Check each line of the material. Copy those containing "mkResponse".

******************************

Lemma dynamic_session_state_consistent_witness :
  let body := JObject [("access_token", JString "A1");
                       ("refresh_token", JString "R1");
                       ("api_server", JString "https://srv1/");
                       ("expires_in", JNumber 1800)] in
  let auth := [Answered 250 (mkResponse 200 "{}" (Some body))] in
  let m0 := Dynamic.mkMachine (Dynamic.constructor "R0")
              (Dynamic.mkWorld 1700000000000 auth [] [] []) in
  let m := Dynamic.after (fun _ _ => false) Dynamic.CallGetAccounts m0 in
  forallb Dynamic.plain auth = true /\
  Dynamic.reachable (fun _ _ => false) "R0" m /\
  Dynamic.this m =
    {| Dynamic.refreshToken := Some (JString "R1");
       Dynamic.accessToken := Some (JString "A1");
       Dynamic.expirationTime := Dynamic.Seconds 1700001800;
       Dynamic.apiServer := Some (JString "https://srv1/") |} /\
  match Dynamic.lastSeen (Dynamic.trace (Dynamic.world m)) with
  | None => Dynamic.this m = Dynamic.constructor "R0"
  | Some seen => Dynamic.this m = seen
  end.
Proof.
  split; [reflexivity|].
  split; [apply Dynamic.reach_call, Dynamic.reach_constructed; reflexivity|].
  split; [reflexivity|].
  exact (proj2 (proj2 (dynamic_session_state_consistent (fun _ _ => false) "R0")) _
           (Dynamic.reach_call (fun _ _ => false) "R0" _ Dynamic.CallGetAccounts
              (Dynamic.reach_constructed (fun _ _ => false) "R0" 1700000000000
                 [Answered 250 (mkResponse 200 "{}"
                    (Some (JObject [("access_token", JString "A1");
                                    ("refresh_token", JString "R1");
                                    ("api_server", JString "https://srv1/");
                                    ("expires_in", JNumber 1800)])))]
                 [] [] eq_refl))).
Defined.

******************************

**Completed exercise**
  let auth := [Answered 250 (mkResponse 200 "{}" (Some body))] in
                 [Answered 250 (mkResponse 200 "{}"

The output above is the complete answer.